Labor Party chairman Amir Peretz told Prime Minister Ehud Olmert Wednesday he opposes adding Avigdor Lieberman's Israel Beiteinu party to the coalition.
The Jerusalem Post reported exclusively on Tuesday that Peretz intended to oppose Olmert's efforts to bring in Israel Beiteinu. Peretz told Olmert he would not issue an ultimatum that his party would quit the government if Lieberman joins.
"The defense minister sees no possibility of a coalition with Lieberman," Peretz's spokesman said. "He is not ruling out Lieberman personally, but he believes that Labor and Israel Beiteinu have completely different outlooks on every issue. He believes it is possible to strengthen the current coalition without a major effort."
Sources close to Olmert said Peretz preferred that United Torah Judaism be added to the coalition instead. Olmert met with UTJ head Ya'acov Litzman earlier this week and told him that the Social Affairs portfolio would remain reserved for UTJ even if Israel Beiteinu joins the coalition.
But Peretz's political allies said that his solution was to take steps to make his faction adhere to coalition discipline so that changes in the coalition would not be needed. Peretz intends to convene the Labor Knesset faction on Sunday to introduce new disciplinary measures.
The Labor faction is split on the Israel Beiteinu issue, with ministers Shalom Simhon, Binyamin Ben-Eliezer and MK Matan Vilna'i in favor and Peretz and MKs Avishay Braverman, Ephraim Sneh, Ami Ayalon, Colette Avital, Shelly Yacimovich, Nadia Hilu and Yoram Marciano against.
Braverman said that Labor cannot remain in a government with Lieberman due to his views on Israeli Arabs. Braverman warned Peretz that if Israel Beiteinu joined the government and Labor did not quit the coalition, all the Labor ministers would become "irrelevant dishrags."
"Labor already lost its credibility on economic and social issues," Braverman said. "If we lose our credibility as a liberal and ethical party as well, we will have nothing left."
Peretz reportedly sent his confidante Rahel Turgeman to persuade Shas officials to oppose Lieberman joining the coalition. But Turgeman denied that she had become involved in the Lieberman issue.
The disagreement between Olmert and Peretz on Lieberman added to problems in an already tense relationship. Peretz's associates complained that Olmert informed Shas chairman Eli Yishai of his intention to add Israel Beiteinu to the coalition, while he only told Peretz after the fact.
"We are not worried about Peretz's opposition," Olmert's spokesman said. "He needs to guarantee that his faction will obey coalition discipline before he starts declaring things."

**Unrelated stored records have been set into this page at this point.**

Definition hex_escape (char : Z) (width : nat) : Pm Z :=
  let^ l := rest in
  let digits := take width l in
  if bool_decide (length digits = width) && forallb is_hex digits
  then let^ _ := advance width in pret (int_of_hex digits)
  else
    let^ c := peek 0 in
    if (char =? ch "u") && is_char "{" c then refuse (u "'\u{...}'")
    else refuse (u "an incomplete '\" ++ [char] ++ u "' escape").

(** [_character_escape]. *)
Definition character_escape : Pm Z :=
  let^ char := take_one in
  match dget [char] _CONTROL_ESCAPES with
  | Some value => pret value
  | None =>
    let^ following := peek 0 in
    if char =? ch "c"
    then
      match following with
      | Some letter => if is_letter letter then let^ _ := advance 1 in pret (letter mod 32) else refuse (u "'\c' without a control letter")
      | None => refuse (u "'\c' without a control letter")
      end
    else if (char =? ch "0") && negb match following with Some c => is_digit c | None => false end then pret 0
    else if is_digit char then refuse (u "a backreference or legacy octal escape")
    else if char =? ch "x" then hex_escape char 2
    else if char =? ch "u" then hex_escape char 4
    else if char =? ch "k" then refuse (u "a named backreference")
    else if (char =? ch "p") || (char =? ch "P") then refuse (u "a Unicode property escape")
    else if is_alnum char then refuse (u "the escape '\" ++ [char] ++ u "'")
    else pret char
  end.

(** [_class_atom]: a unit, or a class escape by its letter (the code returns the escape's content). *)
Definition class_atom : Pm (Z + Z) :=
  let^ char := take_one in
  if negb (char =? ch "\") then pret (inl char)
  else
    let^ escaped := peek 0 in
    match escaped with
    | None => invalid (u "\ at end of pattern")
    | Some e =>
      if e =? ch "b" then let^ _ := advance 1 in pret (inl 0x08)
      else if e =? ch "-" then let^ _ := advance 1 in pret (inl (ch "-"))
      else if is_none (class_escape e) then let^ value := character_escape in pret (inl value)
      else let^ _ := advance 1 in pret (inr e)
    end.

Olmert's associates also criticized opposition leader Binyamin Netanyahu for making a scandal out of Olmert's meeting with his rival, MK Silvan Shalom. The Prime Minister's Office said the meeting was routine and that if Netanyahu hadn't raised objections to it, it would not have been an issue.
Netanyahu's office had no official comment on the Olmert-Shalom meeting. But senior Likud officials called the meeting "improper" and said that "Olmert knows the address of the real opposition leader." They questioned why Olmert would want to meet with Shalom, two years after calling him a "caricature of a foreign minister."
Shalom said that Netanyahu's reaction "proves what kind of man he is" and that he "sees everything in a personal and petty way."
Shalom said that no coalition issues were discussed in the meeting but that he told Olmert that he opposed Lieberman's plan for changing the governmental system.
Lieberman's spokeswoman said that if the changes that Lieberman was proposing pass on preliminary reading in the Knesset set for next Wednesday, the Israel Beiteinu faction would meet to decide whether its future was in the coalition.
Gil Pensioners Party head Rafi Eitan told Lieberman on Tuesday that his faction would support Lieberman's bill, which would give it a majority in the Knesset. But Health Minister Ya'acov Ben-Yizri said he would oppose it.